How CarMax Could See Used Car Profits Grow

Used car giant Car­Max got a mixed review for stock­hold­ers from The Mot­ley Fool’s Alex Planes. Rev­enue over the past three years got a pass­ing mark with its 51% increase, but improv­ing prof­it mar­gin didn’t make the cut. Here’s what the ana­lyst sees as strong poten­tial for Car­Max – and like­ly for oth­er grow­ing used vehi­cle retail­ers…..

  • Car­Max has plans to become a direct sub­prime auto loan orig­i­na­tor through its own financ­ing arm, which could increase prof­it mar­gins.
  • CarMax’s pilot pro­gram for sub­prime lend­ing could become a major rev­enue dri­ver. Sub­prime loans make up about 18% of CarMax’s rev­enue.
  • Car­Max makes up 2% of all used vehi­cle sales in the US and its earn­ings per share are expect­ed to grow 10% per year over the next few years. Car­Max has plen­ty of oppor­tu­ni­ties to cap­i­tal­ize on its mar­ket strength.
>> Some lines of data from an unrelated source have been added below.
Lemma py_round2_range (lo hi : Z) (x : Q) :
  (inject_Z lo <= x <= inject_Z hi)%Q ->
  (inject_Z lo <= py_round2 x <= inject_Z hi)%Q.
Proof.
  intros [Hlo Hhi]. unfold py_round2.
  assert (H1 : (lo * 100 <= round_half_even (x * 100))%Z).
  { apply round_half_even_lower. rewrite inject_Z_mult.
    change (inject_Z 100) with 100%Q. nra. }
  assert (H2 : (round_half_even (x * 100) <= hi * 100)%Z).
  { apply round_half_even_upper. rewrite inject_Z_mult.
    change (inject_Z 100) with 100%Q. nra. }
  unfold Qle, inject_Z. cbn [Qnum Qden]. lia.
Qed.

(** ** Sums of weights *)

Lemma fold_Qplus_acc (l : list Q) (a : Q) :
  (fold_left Qplus l a == a + fold_left Qplus l 0)%Q.
Proof.
  revert a. induction l as [|x l IH]; intros a; cbn [fold_left].
  - ring.
  - rewrite (IH (a + x)%Q), (IH (0 + x)%Q). ring.
Qed.

Lemma fold_Qplus_scaled (l : list Q) (c : Q) :
  (fold_left Qplus (map (fun x => x / c) l) 0 == fold_left Qplus l 0 / c)%Q.
Proof.
  induction l as [|x l IH]; cbn [map fold_left].
  - unfold Qdiv. ring.
  - rewrite fold_Qplus_acc, IH, (fold_Qplus_acc l (0 + x)%Q).
    unfold Qdiv. ring.
Qed.

Lemma fold_Qplus_pos (l : list Q) :
  l <> [] -> Forall (fun x => 0 < x)%Q l -> (0 < fold_left Qplus l 0)%Q.
Proof.
  intros Hne Hall. destruct l as [|x l]; [congruence|].
  clear Hne. inversion Hall as [|? ? Hx Hl]; subst.
  cbn [fold_left]. rewrite fold_Qplus_acc.
  assert (H0 : (0 <= fold_left Qplus l 0)%Q).
  { clear Hx Hall. induction l as [|y l IH]; cbn [fold_left]; [lra|].
    inversion Hl; subst. rewrite fold_Qplus_acc.
    specialize (IH ltac:(assumption)). lra. }
  lra.
Qed.

(** ** Reasoning about monadic code *)

Lemma returns_ret {S A} (a : A) (s : S) (P : A -> S -> Prop) :
  P a s -> returns (ret a) s P.
Proof. intros H. exact H. Qed.

Lemma returns_bind {S A B} (m : M S A) (k : A -> M S B) (s : S)
  (Q : A -> S -> Prop) (P : B -> S -> Prop) :
  returns m s Q ->
  (forall a s', Q a s' -> returns (k a) s' P) ->
  returns (bind m k) s P.
Proof.
  unfold returns, bind. intros Hm Hk.
  destruct (m s) as [e|[a s']]; [contradiction|]. now apply Hk.
Qed.

Lemma returns_weaken {S A} (m : M S A) (s : S) (P Q : A -> S -> Prop) :
  returns m s P -> (forall a s', P a s' -> Q a s') -> returns m s Q.
Proof.
  unfold returns. intros Hm HPQ.
  destruct (m s) as [e|[a s']]; [contradiction|]. now apply HPQ.
Qed.

Lemma returns_lift {S A} (r : result A) (a : A) (s : S) (P : A -> S -> Prop) :
  r = inr a -> P a s -> returns (lift r) s P.
Proof. intros -> H. exact H. Qed.

Lemma returns_inv {S A} (m : M S A) (s : S) (P : A -> S -> Prop) :
  returns m s P <-> exists a s', m s = inr (a, s') /\ P a s'.
Proof.
  unfold returns. split.
  - destruct (m s) as [e|[a s']]; [contradiction|]. eauto.
  - intros (a & s' & -> & H). exact H.
Qed.

Lemma returns_via_np {R : Runtime} {A} (f : np_state R -> A * np_state R)
  (p : process R) (P : A -> process R -> Prop) :
  (forall s', P (fst (f (np_rs p)))
                {| np_rs := s'; py_rs := py_rs p; fk_rs := fk_rs p |}) ->
  returns (via_np f) p P.
Proof.
  intros H. unfold returns, via_np.
  specialize (H (snd (f (np_rs p)))).
  destruct (f (np_rs p)) as [a s']. exact H.
Qed.

Lemma returns_via_fk {R : Runtime} {A} (f : fk_state R -> A * fk_state R)
  (p : process R) (P : A -> process R -> Prop) :
  (forall a p', P a p') -> returns (via_fk f) p P.
Proof.
  intros H. unfold returns, via_fk.
  destruct (f (fk_rs p)) as [a s']. apply H.
Qed.

(** ** The draws under the laws of the runtime *)

Section Draws.
Context {R : Runtime} (HL : RuntimeLaws R).

Lemma returns_randint (low high : Z) (p : process R) :
  (low < high)%Z ->
  returns (np_randint low high) p (fun v _ => (low <= v < high)%Z).
Proof.
  intros H. unfold np_randint.
  destruct (Z.ltb_spec low high); [|lia].
  apply returns_via_np. intros _. now apply (randint_range R HL).
Qed.

Lemma returns_uniform (low high : Q) (p : process R) :
  (low <= high)%Q ->
  returns (np_uniform low high) p (fun v _ => (low <= v <= high)%Q).
Proof.
  intros H. unfold np_uniform.
  apply returns_via_np. intros _. now apply (uniform_range R HL).
Qed.

Lemma returns_uniform_any (low high : Q) (p : process R) :
  returns (np_uniform low high) p (fun _ _ => True).
Proof. unfold np_uniform. apply returns_via_np. intros _. exact I. Qed.

Lemma returns_lognormal (mean sigma : Q) (p : process R) :
  (0 <= sigma)%Q -> returns (np_lognormal mean sigma) p (fun _ _ => True).
Proof.
  intros H. unfold np_lognormal.
  apply Qlt_bool_false in H. rewrite H.
  apply returns_via_np. intros _. exact I.
Qed.

Lemma returns_poisson (lam : Q) (p : process R) :
  (0 <= lam)%Q -> returns (np_poisson lam) p (fun _ _ => True).
Proof.
  intros H. unfold np_poisson.
  apply Qlt_bool_false in H. rewrite H.
  apply returns_via_np. intros _. exact I.
Qed.

Lemma returns_normal (loc scale : Q) (p : process R) :
  (0 <= scale)%Q -> returns (np_normal loc scale) p (fun _ _ => True).
Proof.
  intros H. unfold np_normal.
  apply Qlt_bool_false in H. rewrite H.
  apply returns_via_np. intros _. exact I.
Qed.

Lemma returns_random (p : process R) :
  returns np_random p (fun _ _ => True).
Proof. unfold np_random. apply returns_via_np. intros _. exact I. Qed.

Lemma returns_choice {A} (a : list A) (pv : option (list Q)) (p : process R) :
  a <> [] ->
  match pv with
  | Some l => valid_p (length a) l = inr tt
  | None => True
  end ->
  returns (np_choice a pv) p (fun v _ => In v a).
Proof.
  intros Hne Hp. unfold np_choice.
  destruct (Nat.eqb_spec (length a) 0) as [H0|H0].
  { destruct a; [congruence|discriminate]. }
  eapply returns_bind with (Q := fun _ s' => True).
  - destruct pv as [l|]; [rewrite Hp|]; exact I.
  - intros _ s' _.
    eapply returns_bind
      with (Q := fun idx _ => (idx < length a)%nat).
    + apply returns_via_np. intros _. apply (index_range R HL). lia.
    + intros idx s'' Hidx.
      destruct (nth_error a idx) as [x|] eqn:E.
      * apply returns_ret. eapply nth_error_In. exact E.
      * apply nth_error_None in E. lia.
Qed.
  • Strong same-store sales growth is deliv­er­ing its ben­e­fits in brand recog­ni­tion, inven­to­ry vari­ety, and geo­graph­i­cal foot­prints. Launch­ing three new super­stores in the third quar­ter of 2013 has paid off; there will be anoth­er 14 of these super­stores open­ing up in 2014 – includ­ing new mar­ket pres­ence in Port­land, Reno, Rochester, and Spokane. That store open­ing plan will con­tin­ue – 10 to 15 new stores per year for the next few years.
  • Cer­ti­fied used vehi­cle sales bode well for Car­Max; 55% of new-car buy­ers are open to con­sid­er­ing used cars if they’re cer­ti­fied, accord­ing to a recent sur­vey by AutoTrader.com.